O Chega votou contra a proposta do OE 2022, e Ventura acusou António Costa de ser o “único responsável” pela crise política que se fazia antever com as ameaças de Marcelo em dissolver a AR em caso de chumbo. Relativamente à possibilidade de eleições antecipadas, o líder do Chega afirma estar confiante e que “socialismo nunca mais”.
Futuro do Partido
O Chega anseia o que novas eleições poderão trazer ao partido, nomeadamente no que toca a ampliar os seus representantes políticos. Foram traçados como objectivos elegerem de 15 a 25 deputados e tornar do Chega a terceira força política com maior representação parlamentar e, assim, “destronar o Bloco de Esquerda”. O líder do Chega diz que qualquer outro resultado seria uma derrota. Ventura diz ainda querer apelar a um eleitorado alvo, a notar “os abstencionistas e aqueles que durante muitos anos se afastaram da vida política nacional”, bem como os “órfãos do PSD e do CDS”.

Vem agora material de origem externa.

(** * The batch mask-compositing engine of torque (RGBAProcessor)

    A shallow embedding of [RGBAProcessor::batch_create_rgba_optimized] and
    [RGBAProcessor::create_rgba_single] (the C++ extension that composites a
    colour image with a segmentation mask into an RGBA image), with the
    properties its specification states about them.

    Conventions.
    - A C++ [int] is a [Z] with the 32-bit wrap-around written out
      ([to_int]); [size_t] is a [Z] modulo 2^64 ([to_size_t]).
    - A byte ([uint8_t]) is a [Z] in 0..255; a pixel buffer is a [list Z]
      in the row-major, interleaved layout of a continuous [cv::Mat].
    - OpenCV's file access ([cv::imread], [cv::imwrite]) is a parameter of
      the development: a type of worlds with a read and a write operation.
    - The OpenMP [parallel for] is a schedule: the list of task indices in
      the order in which the workers advance them, one phase at a time. *)

From Stdlib Require Import ZArith Lia Floats.
From stdpp Require Import gmap strings list.

Open Scope Z_scope.

(** ** Machine integers *)

Definition INT_MAX : Z := 2147483647.

(** Conversion to (or wrapped result of an operation on) a 32-bit [int]. *)
Definition to_int (z : Z) : Z := (z + 2 ^ 31) mod 2 ^ 32 - 2 ^ 31.

(** Conversion to a 64-bit [size_t]. *)
Definition to_size_t (z : Z) : Z := z mod 2 ^ 64.

Definition int_mul (a b : Z) : Z := to_int (a * b).
Definition int_add (a b : Z) : Z := to_int (a + b).
Definition size_mul (a b : Z) : Z := to_size_t (a * b).


(** ** Buffers *)

(** [buf[off]] for reading. An access outside the buffer is undefined in the
    source; the model reads 0 there. *)
Definition load (buf : list Z) (off : Z) : Z :=
  if off <? 0 then 0 else default 0 (buf !! Z.to_nat off).

(** [buf[off] = v]. A store outside the buffer is undefined in the source;
    the model leaves the buffer as it is. *)
Definition store (buf : list Z) (off : Z) (v : Z) : list Z :=
  if off <? 0 then buf else <[Z.to_nat off := v]> buf.

(** [ptr + off] on a [const uint8_t*]: the view of the buffer from [off]. *)
Definition ptr_add (buf : list Z) (off : Z) : list Z := drop (Z.to_nat off) buf.

(** ** cv::Mat *)

Record Mat := mkMat { rows : Z; cols : Z; channels : Z; data : list Z }.

(** The default-constructed matrix, which [cv::imread] returns on failure. *)
Definition Mat_none : Mat := mkMat 0 0 0 [].

(** [Mat::empty()]: no data, or no element. *)
Definition Mat_empty (m : Mat) : bool :=
  match data m with
  | [] => true
  | _ :: _ => rows m * cols m =? 0
  end.

(** [cv::Mat(height, width, CV_8UC<c>)]: a fresh continuous buffer. Its
    content is unspecified in the source; the model fills it with 0. *)
Definition Mat_create (height width c : Z) : Mat :=
  mkMat height width c (replicate (Z.to_nat (height * width * c)) 0).

(** A continuous matrix of [c] interleaved 8-bit channels. *)
Definition Mat_wf (c : Z) (m : Mat) : Prop :=
  0 <= rows m <= INT_MAX /\ 0 <= cols m <= INT_MAX /\ channels m = c /\
  Z.of_nat (length (data m)) = rows m * cols m * c.

(** [cv::cvtColor(src, dst, cv::COLOR_BGR2RGB)] on the pixel data: the first
    and the third byte of every pixel change places. *)
Fixpoint swap_rb (d : list Z) : list Z :=
  match d with
  | b :: g :: r :: rest => r :: g :: b :: swap_rb rest
  | _ => d
  end.

Definition cvtColor_BGR2RGB (m : Mat) : Mat :=
  mkMat (rows m) (cols m) (channels m) (swap_rb (data m)).

(** ** The mask array (py::array_t<uint8_t>) *)

(** The buffer of a NumPy array: its shape and its bytes in row-major
    order. *)
Record PyArray := mkPyArray { shape : list Z; buf_data : list Z }.

Definition ndim (a : PyArray) : Z := Z.of_nat (length (shape a)).

(** [buf.shape[k]]. *)
Definition shape_at (a : PyArray) (k : nat) : Z := default 0 (shape a !! k).

Definition shape_product (s : list Z) : Z := foldr Z.mul 1 s.

(** A well-formed array buffer: every extent is a non-negative [ssize_t],
    and there is one byte per element. *)
Definition PyArray_wf (a : PyArray) : Prop :=
  Forall (fun d => 0 <= d < 2 ^ 63) (shape a) /\
  Z.of_nat (length (buf_data a)) = shape_product (shape a) /\
  shape_product (shape a) < 2 ^ 63.
(** X3: values of the configuration that do not fill a group of four are
    not read: the lists are those of the complete groups, whatever the
    values left over are. *)
Theorem incomplete_group_is_ignored vals extra :
  (List.length vals mod 4 = 0)%nat ->
  (List.length extra < 4)%nat ->
  from_values (vals ++ extra) = from_values vals.
Proof.
  intros Hfull Hshort. unfold from_values. rewrite length_app.
  assert (Hn : List.length vals
               = (4 * (List.length vals / 4))%nat).
  { pose proof (Nat.div_mod_eq (List.length vals) 4). lia. }
  assert (Hdiv : ((List.length vals + List.length extra) / 4
                  = List.length vals / 4)%nat).
  { set (q := (List.length vals / 4)%nat) in *.
    rewrite Hn. rewrite Nat.mul_comm, Nat.div_add_l by lia.
    rewrite (Nat.div_small (List.length extra) 4) by lia. lia. }
  rewrite Hdiv. apply for_rectangles_app.
  intros i Hi. apply in_seq in Hi. lia.
Qed.

Lemma incomplete_group_is_ignored_witness :
  from_values (["207"; "208"; "23"; "24"] ++ ["209"; "x"])
  = from_values ["207"; "208"; "23"; "24"].
Proof.
  apply (incomplete_group_is_ignored ["207"; "208"; "23"; "24"]
           ["209"; "x"]).
  - reflexivity.
  - simpl. lia.
Defined.

(** X4: when the configuration names no cell, [getMBR] raises
    [ValueError] for the minimum of an empty list, and posts nothing. *)
Theorem getMBR_needs_a_cell {F : Type} (flt : F -> F -> bool) grid2ll
    useWRS2 pathrowvals wrs2 w :
  pathrow_setup useWRS2 pathrowvals wrs2 = Ok w ->
  pathrowstrs w = [] ->
  getMBR flt grid2ll w
  = ([], Raise (ValueError "min() arg is an empty sequence")).
Proof.
  intros Hrun Hnone. apply setup_listed in Hrun as Hl.
  assert (Hrows : rows w = []).
  { unfold pathrow_setup in Hrun.
    destruct (String.eqb (lower useWRS2) "yes").
    - clear Hl. revert Hrun Hnone.
      assert (Hgen : forall features w0,
                 from_wrs2 features w0 = Ok w -> pathrowstrs w = [] ->
                 (pathrowstrs w0 = [] -> rows w0 = []) -> rows w = []).
      { induction features as [|f rest IH]; intros w0; simpl.
        - intros [= <-]. auto.
        - destruct (Landsat.GetField "PATH" f) as [path|]; [|discriminate].
          destruct (Landsat.GetField "ROW" f) as [row|]; [|discriminate].
          cbn [bind].
          destruct (field_int path) as [p|]; [|discriminate].
          destruct (field_int row) as [r|]; [|discriminate].
          cbn [bind]. intros Hrun Hnone _. eapply IH; eauto.
          cbn [pathrowstrs]. intros H. destruct (pathrowstrs w0); discriminate. }
      intros Hrun Hnone. eapply Hgen; eauto.
    - unfold from_ini, from_values in Hrun.
      apply for_rectangles_spec in Hrun. destruct Hrun as [_ [Hs [_ Hr]]].
      destruct (rows w) as [|k l] eqn:E; [reflexivity|].
      assert (Hk : In k (k :: l)) by now left.
      apply Hr in Hk. destruct Hk as [[]|[i [c [Hi [Hc _]]]]].
      assert (Hin : In (cell_string c) (pathrowstrs w)).
      { apply Hs. right. exists i, c. auto. }
      rewrite Hnone in Hin. destruct Hin. }
  unfold getMBR, corners, py_min. rewrite Hrows.
  destruct (paths w); reflexivity.
Qed.

Lemma getMBR_needs_a_cell_witness :
  getMBR Z.ltb (fun _ _ => Ok (0, 0))
    {| paths := [207; 208]; rows := []; pathrowstrs := []; feature := None |}
  = ([], Raise (ValueError "min() arg is an empty sequence")).
Proof.
  apply (getMBR_needs_a_cell Z.ltb (fun _ _ => Ok (0, 0))
           "no" "207,208,24,23,209" []).
  - vm_compute. reflexivity.
  - reflexivity.
Defined.

Section Rectangle.
Context {F : Type}.
Variable flt : F -> F -> bool.
Variable grid2ll : Z -> Z -> result (F * F).
Hypothesis flt_irrefl : forall a, flt a a = false.
Hypothesis flt_trans :
  forall a b c, flt a b = true -> flt b c = true -> flt a c = true.

Lemma least_below seen l x z :
  (forall u, In u seen -> flt u x = false) ->
  In z seen \/ z = x \/ In z l ->
  flt z (least flt x l) = false.
Proof.
  revert seen x. induction l as [|y l IH]; intros seen x Hseen Hz.
  - simpl. destruct Hz as [Hz|[->|[]]]; auto.
  - change (least flt x (y :: l))
      with (least flt (if flt y x then y else x) l).
    apply (IH (y :: x :: seen)).
    + intros u [Hu|[Hu|Hu]].
      * subst u. destruct (flt y x) eqn:E; [apply flt_irrefl|exact E].
      * subst u. destruct (flt y x) eqn:E; [|apply flt_irrefl].
        destruct (flt x y) eqn:E'; [|reflexivity].
        rewrite <- (flt_irrefl x). symmetry. eauto.
      * destruct (flt y x) eqn:E; [|now apply Hseen].
        destruct (flt u y) eqn:E'; [|reflexivity].
        rewrite <- (Hseen u Hu). symmetry. eauto.
    + destruct Hz as [Hz|[Hz|[Hz|Hz]]].
      * left. right. right. exact Hz.
      * left. right. left. now symmetry.
      * left. left. exact Hz.
      * right. right. exact Hz.
Qed.

Lemma greatest_above seen l x z :
  (forall u, In u seen -> flt x u = false) ->
  In z seen \/ z = x \/ In z l ->
  flt (greatest flt x l) z = false.
Proof.
  revert seen x. induction l as [|y l IH]; intros seen x Hseen Hz.
  - simpl. destruct Hz as [Hz|[->|[]]]; auto.
  - change (greatest flt x (y :: l))
      with (greatest flt (if flt x y then y else x) l).
    apply (IH (y :: x :: seen)).
    + intros u [Hu|[Hu|Hu]].
      * subst u. destruct (flt x y) eqn:E; [apply flt_irrefl|exact E].
      * subst u. destruct (flt x y) eqn:E; [|apply flt_irrefl].
        destruct (flt y x) eqn:E'; [|reflexivity].
        rewrite <- (flt_irrefl x). symmetry. eauto.
      * destruct (flt x y) eqn:E; [|now apply Hseen].
        destruct (flt y u) eqn:E'; [|reflexivity].
        rewrite <- (Hseen u Hu). symmetry. eauto.
    + destruct Hz as [Hz|[Hz|[Hz|Hz]]].
      * left. right. right. exact Hz.
      * left. right. left. now symmetry.
      * left. left. exact Hz.
      * right. right. exact Hz.
Qed.

Lemma ask_keeps prs posted Xcoords Ycoords posted' Xcoords' Ycoords' :
  ask grid2ll prs posted Xcoords Ycoords = (posted', Ok (Xcoords', Ycoords')) ->
  (forall x, In x Xcoords -> In x Xcoords')
  /\ (forall y, In y Ycoords -> In y Ycoords').
Proof.
  revert posted Xcoords Ycoords.
  induction prs as [|pr rest IH]; intros posted Xcoords Ycoords; simpl.
  - intros [= _ <- <-]. auto.
  - destruct (grid2ll (fst pr) (snd pr)) as [[x0 y0]|]; [|discriminate].
    intros Hrun. apply IH in Hrun. destruct Hrun as [Hx Hy].
    split; intros u Hu; [apply Hx|apply Hy]; apply in_or_app; now left.
Qed.

Lemma ask_answers prs posted Xcoords Ycoords posted' Xcoords' Ycoords' :
  ask grid2ll prs posted Xcoords Ycoords = (posted', Ok (Xcoords', Ycoords')) ->
  posted' = posted ++ prs
  /\ forall pr x y, In pr prs -> grid2ll (fst pr) (snd pr) = Ok (x, y) ->
       (In x Xcoords' /\ In y Ycoords').
Proof.
  revert posted Xcoords Ycoords.
  induction prs as [|pr rest IH]; intros posted Xcoords Ycoords; simpl.
  - intros [= <- <- <-]. rewrite app_nil_r. split; [reflexivity|].
    intros pr x y [].
  - destruct (grid2ll (fst pr) (snd pr)) as [[x0 y0]|] eqn:E; [|discriminate].
    intros Hrun. assert (Hkeep := Hrun). apply IH in Hrun.
    destruct Hrun as [-> Hin]. rewrite <- app_assoc. split; [reflexivity|].
    intros pr' x y [<-|Hpr] Hans.
    + rewrite E in Hans. injection Hans as <- <-.
      apply ask_keeps in Hkeep. destruct Hkeep as [Hx Hy].
      split; [apply Hx|apply Hy]; apply in_or_app; right; now left.
    + eauto.
Qed.

(** X5: the rectangle [getMBR] returns leaves none of the four answers
    of the service outside, and the four requests are for the corners of
    the path/row rectangle. *)
Theorem getMBR_encloses_answers w posted south west north east :
  getMBR flt grid2ll w = (posted, Ok [south; west; north; east]) ->
  corners w = Ok posted
  /\ forall pr x y,
       In pr posted -> grid2ll (fst pr) (snd pr) = Ok (x, y) ->
       flt y south = false /\ flt x west = false
       /\ flt north y = false /\ flt east x = false.
Proof.
  unfold getMBR. destruct (corners w) as [prs|]; [|discriminate].
  destruct (ask grid2ll prs [] [] []) as [posted' [[Xs Ys]|]] eqn:Eask;
    [|discriminate].
  apply ask_answers in Eask. destruct Eask as [-> Hans]. cbn [app] in *.
  destruct Xs as [|x0 xs]; [discriminate|].
  destruct Ys as [|y0 ys]; [discriminate|].
  intros [= <- <- <- <- <-]. split; [reflexivity|].
  intros pr x y Hpr Hxy. destruct (Hans pr x y Hpr Hxy) as [Hx Hy].
  repeat split.
  - apply (least_below []); [intros u []|]. right. simpl in Hy. intuition.
  - apply (least_below []); [intros u []|]. right. simpl in Hx. intuition.
  - apply (greatest_above []); [intros u []|]. right. simpl in Hy. intuition.
  - apply (greatest_above []); [intros u []|]. right. simpl in Hx. intuition.
Qed.
End Rectangle.
Lemma C5_handler_failure_is_caught_witness :
  exists s',
    _feed_byte x09 (snd (feed_bytes [ESC; x61] __init__)) = (Return tt, s')
    /\ num_decoding_errors s' = 0
    /\ decoder_mode s' = FILL_DATA_BUF.
Proof.
  destruct (C5_handler_failure_is_caught
              (snd (feed_bytes [ESC; x61] __init__)) x09
              pm_select_justification ValueError)
    as (s' & E & Herr & _ & _ & _ & Hmode & _);
    [reflexivity | reflexivity | reflexivity | reflexivity |].
  exists s'. repeat split; assumption.
Defined.

(** C6 as stated fails: were the arity fixed by the tree, it would not move
    with the parameter counts of the methods.  On the path ESC [!] the tree
    is the same and the arity recorded is 1 with the parameter counts of the
    source and 2 with a method of three parameters. *)
Lemma C6_arity_follows_parameter_count :
  ~ (forall (argcount argcount' : printer_method -> Z) (s : EscPosDecoder),
        cmd_expected_nargs (snd (_process_command_buffer_with argcount s))
        = cmd_expected_nargs (snd (_process_command_buffer_with argcount' s))).
Proof.
  intros H.
  specialize (H co_argcount (fun _ => 3) (collecting [ESC; x21])).
  vm_compute in H. discriminate.
Qed.

(** C6, amended: a leaf of the tree is the bare method, and the arity used
    to collect argument bytes is read from the method when its path
    resolves: it is the method's parameter count less one (for [self]).
    With a count of one the method is called at once; otherwise the count
    less one becomes the expected arity and the mode [FILL_CMD_ARG_BUF]. *)
Theorem C6_arity_is_parameter_count
  (argcount : printer_method -> Z) (s : EscPosDecoder) (func : printer_method) :
  walk (Dict decoder_tree) (cmd_buf s) = Return (Method func) ->
  (argcount func - 1 <> 0 ->
   _process_command_buffer_with argcount s
   = (Return tt,
      set_decoder_mode FILL_CMD_ARG_BUF
        (set_cmd_expected_nargs (argcount func - 1) (set_cmd_arg_buf [] s))))
  /\ (argcount func - 1 = 0 ->
      _process_command_buffer_with argcount s
      = (do _ <- modify (set_cmd_arg_buf []);
         do _ <- call func [];
         do _ <- modify (set_cmd_buf []);
         do _ <- modify (set_cmd_arg_buf []);
         do _ <- modify (set_cmd_expected_nargs 0);
         modify (set_decoder_mode FILL_DATA_BUF)) s).
Proof.
  intros Hwalk.
  unfold _process_command_buffer_with, _find_printer_method; run_m.
  rewrite Hwalk; run_m. split; intros Hn.
  - apply Z.eqb_neq in Hn. rewrite Hn. reflexivity.
  - apply Z.eqb_eq in Hn. rewrite Hn. reflexivity.
Qed.

Lemma C6_arity_is_parameter_count_witness :
  _process_command_buffer (collecting [ESC; x70])
  = (Return tt,
     set_decoder_mode FILL_CMD_ARG_BUF
       (set_cmd_expected_nargs 3 (collecting [ESC; x70]))).
Proof.
  destruct (C6_arity_is_parameter_count co_argcount (collecting [ESC; x70]) pm_pulse)
    as [H _]; [reflexivity|].
  apply H. vm_compute. discriminate.
Defined.

(** C7: on a reachable instance in mode [FILL_CMD_BUF] or
    [FILL_CMD_ARG_BUF], [get_text] returns the text of the output list alone:
    the bytes of the command and argument buffers add nothing to it and are
    dropped by the reset, and the error counter is left as it was. *)
Theorem C7_truncated_command_at_finalization (s : EscPosDecoder) :
  reachable s ->
  decoder_mode s <> FILL_DATA_BUF ->
  exists frags s',
    out_buf s = OutList frags
    /\ get_text s = (Return (List.map int_of_byte (join frags)), s')
    /\ num_decoding_errors s' = num_decoding_errors s
    /\ cmd_buf s' = []
    /\ cmd_arg_buf s' = []
    /\ s' = set_num_decoding_errors (num_decoding_errors s) __init__.
Proof.
  intros Hreach Hmode.
  destruct (get_text_invariant s (reachable_invariant s Hreach))
    as (frags & Hout & E).
  exists frags, (set_num_decoding_errors (num_decoding_errors s) __init__).
  split; [assumption|]. split; [|repeat split].
  rewrite E. unfold finalized.
  destruct (decoder_mode s); [contradiction | reflexivity | reflexivity].
Qed.

Lemma C7_truncated_command_at_finalization_witness :
  exists s',
    get_text (snd (feed_bytes [x41; ESC; x70; x01] __init__))
    = (Return (str_of "A"), s')
    /\ num_decoding_errors s' = 0.
Proof.
  destruct (C7_truncated_command_at_finalization
              (snd (feed_bytes [x41; ESC; x70; x01] __init__)))
    as (frags & s' & Hout & E & Herr & _).
  - apply reachable_feed_bytes, reachable_init.
  - vm_compute. discriminate.
  - exists s'. split; [|exact Herr].
    vm_compute in Hout. injection Hout as <-. exact E.
Defined.

(** C8: the bytes [A], ESC [@], [B] fed to a new instance give the text
    [AB] and no error; the instance left behind is a new one. *)
Theorem C8_command_consumption :
  session [[x41; ESC; x40; x42]] __init__ = (Return (str_of "AB", 0), __init__)
  /\ session [[x41]; [ESC]; [x40]; [x42]] __init__
     = (Return (str_of "AB", 0), __init__).
Proof. split; vm_compute; reflexivity. Qed.

(** C9: in mode [FILL_DATA_BUF] with a list for [out_buf], the bytes ESC [d]
    [n] flush the data buffer and then append one fragment of exactly [n]
    line feeds to the output list, with no error counted; with [n = 3] on a
    new instance the text is three line feeds. *)
Theorem C9_feed_forward_lines (n : byte) (s : EscPosDecoder) (frags : list bytes) :
  decoder_mode s = FILL_DATA_BUF ->
  out_buf s = OutList frags ->
  (exists s',
     feed_bytes [ESC; x64; n] s = (Return tt, s')
     /\ out_buf s'
        = OutList (flushed frags (data_buf s) ++ [List.repeat LF (Byte.to_nat n)])
     /\ num_decoding_errors s' = num_decoding_errors s
     /\ decoder_mode s' = FILL_DATA_BUF)
  /\ session [[ESC; x64; x03]] __init__ = (Return ([10; 10; 10], 0), __init__).
Proof.
  intros Hmode Hout. split; [|vm_compute; reflexivity].
  unfold feed_bytes.
  erewrite for_each_cons_ok
    by (apply _feed_byte_start with (frags := frags); auto).
  erewrite for_each_cons_ok.
  2:{ rewrite _feed_byte_cmd by reflexivity.
      apply _process_command_buffer_args with (func := pm_feed_forward_lines);
        [reflexivity | vm_compute; discriminate]. }
  erewrite for_each_cons_ok.
  2:{ rewrite _feed_byte_last_arg with (func := pm_feed_forward_lines)
        by reflexivity.
      unfold call, _feed_forward_lines, out_buf_append, bytes_mul.
      run_m; cbn [app]; run_m. rewrite int_of_byte_to_nat. reflexivity. }
  eexists. split; [reflexivity|]. run_m. repeat split.
Qed.

Lemma C9_feed_forward_lines_witness :
  exists s',
    feed_bytes [ESC; x64; x03] __init__ = (Return tt, s')
    /\ out_buf s' = OutList [[LF; LF; LF]].
Proof.
  destruct (C9_feed_forward_lines x03 __init__ [])
    as [(s' & E & Hout & _) _]; [reflexivity | reflexivity |].
  exists s'. split; [exact E | exact Hout].
Defined.

(** C10: on every reachable instance [out_buf] is a list of fragments of
    printable bytes, the line feed being one of them; their concatenation
    decodes as UTF-8, and [get_text] returns a text and does not raise. *)
Theorem C10_output_is_printable (s : EscPosDecoder) :
  reachable s ->
  printable LF
  /\ exists frags,
       out_buf s = OutList frags
       /\ Forall (Forall printable) frags
       /\ decode_utf8 (join frags) = Some (List.map int_of_byte (join frags))
       /\ exists text s', get_text s = (Return text, s').
Proof.
  intros Hreach. split; [exact printable_LF|].
  pose proof (reachable_invariant s Hreach) as Hinv.
  destruct (get_text_invariant s Hinv) as (frags & Hout & E).
  destruct Hinv as [(frags' & Hout' & Hfrags) _].
  rewrite Hout in Hout'. injection Hout' as <-.
  exists frags. split; [assumption|]. split; [assumption|]. split.
  - apply decode_utf8_printable, join_printable, Hfrags.
  - eauto.
Qed.

Lemma C10_output_is_printable_witness :
  exists text s',
    get_text (snd (feed_bytes [x41; xff; ESC; x64; x02; xc3] __init__))
    = (Return text, s').
Proof.
  destruct (C10_output_is_printable
              (snd (feed_bytes [x41; xff; ESC; x64; x02; xc3] __init__)))
    as (_ & frags & _ & _ & _ & H).
  - apply reachable_feed_bytes, reachable_init.
  - exact H.
Defined.

(** * Further properties *)

(** ** The shape of the decoder tree *)

Lemma is_lead_cases b : is_lead b = true <-> b = ESC \/ b = GS.
Proof.
  unfold is_lead. rewrite orb_true_iff. split.
  - intros [H | H]; apply Byte.byte_dec_bl in H; auto.
  - intros [-> | ->]; [left | right]; reflexivity.
Qed.

Lemma walk_one_shape a :
  shape_ok (is_lead a) false (walk (Dict decoder_tree) [a]) = true.
Proof. destruct a; vm_compute; reflexivity. Qed.

Lemma walk_two_shape_ESC b :
  shape_ok false (negb (is_lead b)) (walk (Dict decoder_tree) [ESC; b]) = true.
Proof. destruct b; vm_compute; reflexivity. Qed.

Lemma walk_two_shape_GS b :
  shape_ok (Byte.eqb b x28) (negb (is_lead b))
    (walk (Dict decoder_tree) [GS; b]) = true.
Proof. destruct b; vm_compute; reflexivity. Qed.

Lemma walk_three_shape c :
  shape_ok false (negb (is_lead c)) (walk (Dict decoder_tree) [GS; x28; c]) = true.
Proof. destruct c; vm_compute; reflexivity. Qed.

Lemma walk_one a n :
  walk (Dict decoder_tree) [a] = Return n ->
  (a = ESC \/ a = GS) /\ exists d, n = Dict d.
Proof.
  intros H. pose proof (walk_one_shape a) as S. rewrite H in S.
  destruct n as [func|d]; cbn in S; [discriminate|].
  split; [now apply is_lead_cases | eauto].
Qed.

Lemma walk_two a b n :
  walk (Dict decoder_tree) [a; b] = Return n ->
  (a = ESC \/ a = GS)
  /\ ((b <> ESC /\ b <> GS /\ exists func, n = Method func)
      \/ (a = GS /\ b = x28 /\ exists d, n = Dict d)).
Proof.
  intros H.
  assert (Ha : a = ESC \/ a = GS).
  { change [a; b] with ([a] ++ [b]) in H. rewrite walk_app in H.
    destruct (walk (Dict decoder_tree) [a]) as [n1|e] eqn:E; [|discriminate].
    exact (proj1 (walk_one a n1 E)). }
  split; [assumption|].
  destruct Ha as [-> | ->].
  - pose proof (walk_two_shape_ESC b) as S. rewrite H in S.
    destruct n as [func|d]; cbn in S; [|discriminate].
    apply negb_true_iff in S. left.
    repeat split; [intros ->; discriminate.. | eauto].
  - pose proof (walk_two_shape_GS b) as S. rewrite H in S.
    destruct n as [func|d]; cbn in S.
    + apply negb_true_iff in S. left.
      repeat split; [intros ->; discriminate.. | eauto].
    + apply Byte.byte_dec_bl in S. right. eauto.
Qed.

Nas listas eleitorais, aparecem nomes como André Ventura (Lisboa), Diogo Pacheco de Amorim (Porto) - que havia substituído o deputado eleito do Chega durante a campanha das autárquicas -, Marta Trindade (Porto) – vice-presidente do partido e João Tilly (Viseu) - conhecido pelos vídeos que partilha nas redes sociais e acusado de difundir informações falsas. Houve um nome nas listas eleitorais que rapidamente saltou à vista, o de Paulo Ralha. Segundo a imprensa, o ex-presidente do Sindicato dos Trabalhadores dos Impostos só se tornou militante do Chega no dia em que foi oficializado o seu nome como cabeça de lista por Coimbra. Trata-se de um ex-militante do PS e ex-candidato às legislativas de 2011 pelas listas do Bloco de Esquerda. Além do passado em famílias políticas opostas à do novo partido, Paulo defende ainda a legalização da morte medicamente assistida, que contrasta grandemente com a posição do Chega sobre o assunto.
As eleições vão ser para o jovem partido uma prova de força em tempos em que as famílias políticas que mais critica estão em desentendimento. No que toca a coligações com os restantes partidos de direita, o Chega tem se mostrado inflexível e diz querer combater “o sistema” do qual estas forças partidárias fazem parte. No entanto, o Chega já deu a mão ao PSD nos Açores e apoiou uma solução governativa do PSD. Entretanto o partido retirou o apoio ao PSD mas o seu único deputado eleito agiu em ordem contrária à direcção partidária e fez passar o orçamento regional proposto pelo PSD. Sozinho ou acompanhado o programa a que o Chega se apresenta às eleições de 30 de Janeiro é claro: “combater os socialismos”.
O autor escreve com o antigo acordo ortográfico.